La dictature vénézuélienne a publiquement présenté l'arrivée des rapatriés dans le cadre du «plan Vuelta à la Patria», une initiative du régime pour «faciliter» le retour des migrants de l'étranger. Cependant, Machado a déclaré que Maduro avait cherché à échanger les personnes expulsées pour des avantages internationaux, manipulant le drame migratoire à des fins politiques.
« Ce qu'il avait l'intention d'obtenir de l'administration Trump était des avantages économiques, de l'argent, de la reconnaissance et de la légitimité, et n'en a pas obtenu », a déclaré le chef de l'opposition. Il a également souligné que la tentative de négociation avait échoué face à la fermeté de la politique américaine, qui est restée sans reconnaître Maduro en tant que président.
Dans ce contexte, Machado a soutenu la stratégie adoptée par les États-Unis et a défendu le maintien des sanctions internationales en tant qu'outil de pression. « La position de force soulevée par le président Trump et le secrétaire d'État Marco Rubio fonctionnent », a-t-il déclaré.

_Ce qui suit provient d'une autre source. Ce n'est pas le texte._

(* ===== verification/Transparent.v ===== *)
(** The transparent mode of the network stage: [transparent.go] and
    [origdst.go] of [internal/orchestrator].

    [ruleset_text] is the rule set that is handed to nft, and [nat_out] and
    [postrouting] what its rules do to a packet; [handle_transparent] is the
    dispatch of one redirected connection, [relay_connect] its CONNECT over the
    channel.  A connection is the list of the segments that its reads see. *)
From S2P Require Import GoStrings GoNet Sni Matcher ProxyServer.
Local Open Scope go_scope.

(** * The rule set *)
Definition relay_port : Z := 7443.
Inductive nat_rule := ReturnLoopback | RedirectDNS | RedirectTCP (port : Z).
(** The rules of the [natout] chain, in order. *)
Definition nat_rules (ports : list Z) : list nat_rule :=
  [ReturnLoopback; RedirectDNS] ++ map RedirectTCP ports
  ++ (if existsb (Z.eqb 443) ports then [] else [RedirectTCP 443]).
Definition nl : gostring := ["010"%char].
(** [rulesetReader]. *)
Definition ruleset_head : gostring :=
  $"table ip keg {" ++ nl ++ $"  chain natout {" ++ nl ++ $"    type nat hook output priority dstnat; policy accept;".
Definition return_text : gostring := nl ++ $"    ip daddr 127.0.0.0/8 return".
Definition dns_text : gostring := nl ++ $"    udp dport 53 redirect to :53".
Definition tcp_text (port : gostring) : gostring := nl ++ $"    tcp dport " ++ port ++ $" redirect to :7443".
Definition ruleset_tail : gostring :=
  nl ++ $"  }" ++ nl ++ $"  chain postr {" ++ nl
  ++ $"    type filter hook postrouting priority srcnat; policy accept;" ++ nl
  ++ $"    ip daddr 127.0.0.0/8 accept" ++ nl ++ $"    ct state established,related accept" ++ nl
  ++ $"    drop" ++ nl ++ $"  }" ++ nl ++ $"}" ++ nl.
Definition ruleset_text (ports : list Z) : gostring :=
  ruleset_head ++ return_text ++ dns_text ++ concat (map (fun port => tcp_text (itoa port)) ports)
  ++ (if negb (existsb (Z.eqb 443) ports) then tcp_text $"443" else []) ++ ruleset_tail.
(** What the rules say: the first packet of a flow, or one of a flow that is
    established. *)
Inductive protocol := TCP | UDP | OtherProtocol.
Record packet := Packet { pk_protocol : protocol; pk_daddr : list Z; pk_dport : Z; pk_established : bool }.
Definition is_loopback4 (a : list Z) : bool := match a with b :: _ => (b =? 127)%Z | [] => false end.
Definition redirected (to : Z) (pk : packet) : packet :=
  Packet (pk_protocol pk) [127; 0; 0; 1]%Z to (pk_established pk).
Fixpoint nat_chain (rules : list nat_rule) (pk : packet) : packet :=
  match rules with
  | [] => pk
  | ReturnLoopback :: rules => if is_loopback4 (pk_daddr pk) then pk else nat_chain rules pk
  | RedirectDNS :: rules =>
      match pk_protocol pk with
      | UDP => if (pk_dport pk =? 53)%Z then redirected 53 pk else nat_chain rules pk
      | _ => nat_chain rules pk
      end
  | RedirectTCP port :: rules =>
      match pk_protocol pk with
      | TCP => if (pk_dport pk =? port)%Z then redirected relay_port pk else nat_chain rules pk
      | _ => nat_chain rules pk
      end
  end.
(** The chains are of a [table ip]: only IPv4 packets traverse them. *)
Definition in_table (pk : packet) : bool := length (pk_daddr pk) =? 4.
Definition nat_out (rules : list nat_rule) (pk : packet) : packet := if in_table pk then nat_chain rules pk else pk.
Definition postrouting (pk : packet) : bool :=
  if in_table pk then is_loopback4 (pk_daddr pk) || pk_established pk else true.
(** Where the first packet of a flow ends up. *)
Definition delivered (ports : list Z) (pk : packet) : option packet :=
  let pk := nat_out (nat_rules ports) pk in
  if postrouting pk then Some pk else None.

(** * The destination before the redirection *)
Definition AF_INET : Z := 2.
(** [little]: the byte order of the machine. *)
Definition parse_original_dest (little : bool) (sa : gostring) : option (ip * Z) :=
  match sa with
  | f0 :: f1 :: p0 :: p1 :: a0 :: a1 :: a2 :: a3 :: _ =>
      let family := if little then be16 f1 f0 else be16 f0 f1 in
      if negb (family =? AF_INET)%Z then None
      else
        let port := be16 p0 p1 in
        let addr := map byteZ [a0; a1; a2; a3] in
        if (port =? 0)%Z || forallb (Z.eqb 0) addr then None else Some (addr, port)
  | _ => None
  end.

(** [originalDest]: a connection that is not TCP, or whose descriptor cannot be
    used, or that the kernel knows no destination of, has none. *)
Inductive nat_answer := NotTCP | NoRawConn | ControlFailed | NoEntry | SockAddr (sa : gostring).
Definition original_dest (little : bool) (a : nat_answer) : option (ip * Z) :=
  match a with SockAddr sa => parse_original_dest little sa | _ => None end.
(** [OutboundIPv4]: the local address of a UDP socket that is connected to
    8.8.8.8, [None] when it cannot be. *)
Definition outbound_ipv4 (local : option ip) : option gostring :=
  match local with
  | None => None
  | Some a => match to4 a with
              | None => None
              | Some v4 => if forallb (Z.eqb 0) v4 then None else Some (ip_string v4)
              end
  end.

(** * Dispatch *)
Definition sniff_size : nat := 16384.
(** One read of at most [cap] bytes; after the last segment it fails. *)
Definition read (cap : nat) (segs : list gostring) : gostring * bool * list gostring :=
  match segs with
  | [] => ([], true, [])
  | s :: rest => if cap <? length s then (take cap s, false, drop cap s :: rest) else (s, false, rest)
  end.
(** What is done with a connection: nothing, or a CONNECT, with the bytes that
    were read and the segments that are still to come. *)
Inductive dispatched :=
  | Dropped
  | Relayed (host : gostring) (port : Z) (prefix : gostring) (rest : list gostring).
(** The loop over the reads of a ClientHello; [failed] is the error of the
    last read.  [None]: the fuel did not suffice, or the parser panicked. *)
Fixpoint hello_loop (fuel : nat) (dst : option (ip * Z)) (buf : gostring) (failed : bool) (segs : list gostring)
  : option dispatched :=
  match fuel with
  | O => None
  | S f =>
      r ← parse_sni buf;
      match r with
      | Some sni => Some (Relayed sni (match dst with Some (_, port) => port | None => 443 end) buf segs)
      | None =>
          if failed || (length buf =? sniff_size) then Some Dropped
          else let '(b, failed, segs) := read (sniff_size - length buf) segs in
               hello_loop f dst (buf ++ b) failed segs
      end
  end.
(** [silent]: nothing arrived within the sniff timeout. *)
Definition handle_transparent (dst : option (ip * Z)) (silent : bool) (segs : list gostring) : option dispatched :=
  let '(buf, failed, rest) := if silent then ([], true, segs) else read sniff_size segs in
  match buf with
  | [] => Some Dropped
  | b0 :: _ =>
      if (byteZ b0 =? 22)%Z then hello_loop (2 + length rest) dst buf failed rest
      else match dst with
           | None => Some Dropped
           | Some (a, port) => Some (Relayed (ip_string a) port buf rest)
           end
  end.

Machado a également dénoncé les liens du régime vénézuélien avec des réseaux de crimes organisés. « Maduro est le chef d'une structure criminelle, du cartel Los Soles, qui est traité près de 70% des médicaments qui se produisent en Colombie par le Venezuela », a-t-il déclaré. Il a également mentionné le groupe connu sous le nom de train d'eau, qu'il était responsable de la déstabilisation des pays voisins.

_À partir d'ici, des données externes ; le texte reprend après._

(* ===== verification/Terminal.v ===== *)
(** The guest's terminal, [internal/orchestrator/pty.go]: raw mode, the pair of
    a pseudo-terminal, and a workload run on it or on plain stdio.

    [run_guest_command] is the sequential part, on the answers of the kernel;
    once the workload runs on a pseudo-terminal, [session_step] interleaves the
    goroutines, the workload, the processes it leaves behind, the real terminal
    and the signals. *)
From S2P Require Import GoStrings Stage.
Local Open Scope go_scope.
Local Open Scope Z_scope.

(** * Raw mode *)
Definition IGNBRK := 1.
Definition BRKINT := 2.
Definition PARMRK := 8.
Definition ISTRIP := 32.
Definition INLCR := 64.
Definition IGNCR := 128.
Definition ICRNL := 256.
Definition IXON := 1024.
Definition OPOST := 1.
Definition ISIG := 1.
Definition ICANON := 2.
Definition ECHO := 8.
Definition ECHONL := 64.
Definition IEXTEN := 32768.
Definition CSIZE := 48.
Definition CS8 := 48.
Definition PARENB := 256.
Definition VTIME : nat := 5.
Definition VMIN : nat := 6.
Record termios := Termios { t_iflag : Z; t_oflag : Z; t_cflag : Z; t_lflag : Z; t_line : Z; t_cc : list Z }.
Definition ors (l : list Z) : Z := foldr Z.lor 0 l.
Definition iflag_off : Z := ors [IGNBRK; BRKINT; PARMRK; ISTRIP; INLCR; IGNCR; ICRNL; IXON].
Definition lflag_off : Z := ors [ECHO; ECHONL; ICANON; ISIG; IEXTEN].
(** What [makeRaw] sets. *)
Definition raw_of (t : termios) : termios :=
  Termios (Z.ldiff (t_iflag t) iflag_off) (Z.ldiff (t_oflag t) OPOST)
    (Z.lor (Z.ldiff (t_cflag t) (Z.lor CSIZE PARENB)) CS8) (Z.ldiff (t_lflag t) lflag_off)
    (t_line t) (<[VTIME := 0]> (<[VMIN := 1]> (t_cc t))).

Le chef de l'opposition a exhorté d'autres gouvernements à soutenir la politique d'isolement financier appliquée par Washington et a exigé l'accomplissement effectif des sanctions secondaires. « Vous devez les faire respecter afin que Maduro et les militaires qui le soutiennent comprennent qu'il s'agit d'un système irréalisable », a-t-il déclaré.
Machado a souligné que tout dialogue doit être conditionné à une sortie démocratique. « La seule façon d'aller de l'avant est une transition vers la démocratie, et c'est la seule chose qui est prête à négocier et à discuter du gouvernement américain », a-t-il déclaré.
Enfin, il a souligné qu'une solution au Venezuela profiterait non seulement au pays, mais aussi à la stabilité hémisphérique. « La réalisation d'une transition au Venezuela est une situation gagnant-gagnant, également pour les États-Unis, qui sera plus sûre, plus forte, plus prospère », a-t-il conclu.
Les déclarations de Machado ont eu lieu le même jour que le régime de Maduro a publiquement célébré l'arrivée des rapatriés, sans mentionner les conditions politiques du processus. Le rapatriement a été coordonné avec le United States Immigration and Customs Service (ICE), dans le cadre des accords migratoires entre les deux pays.
Machado, politiquement handicapé par le régime, a été l'une des voix les plus fortes pour dénoncer l'utilisation de la migration en tant qu'outil de pression international de Chavisme, et a réitéré son appel à la communauté internationale pour maintenir la pression sur l'appareil répressif de l'État vénézuélien.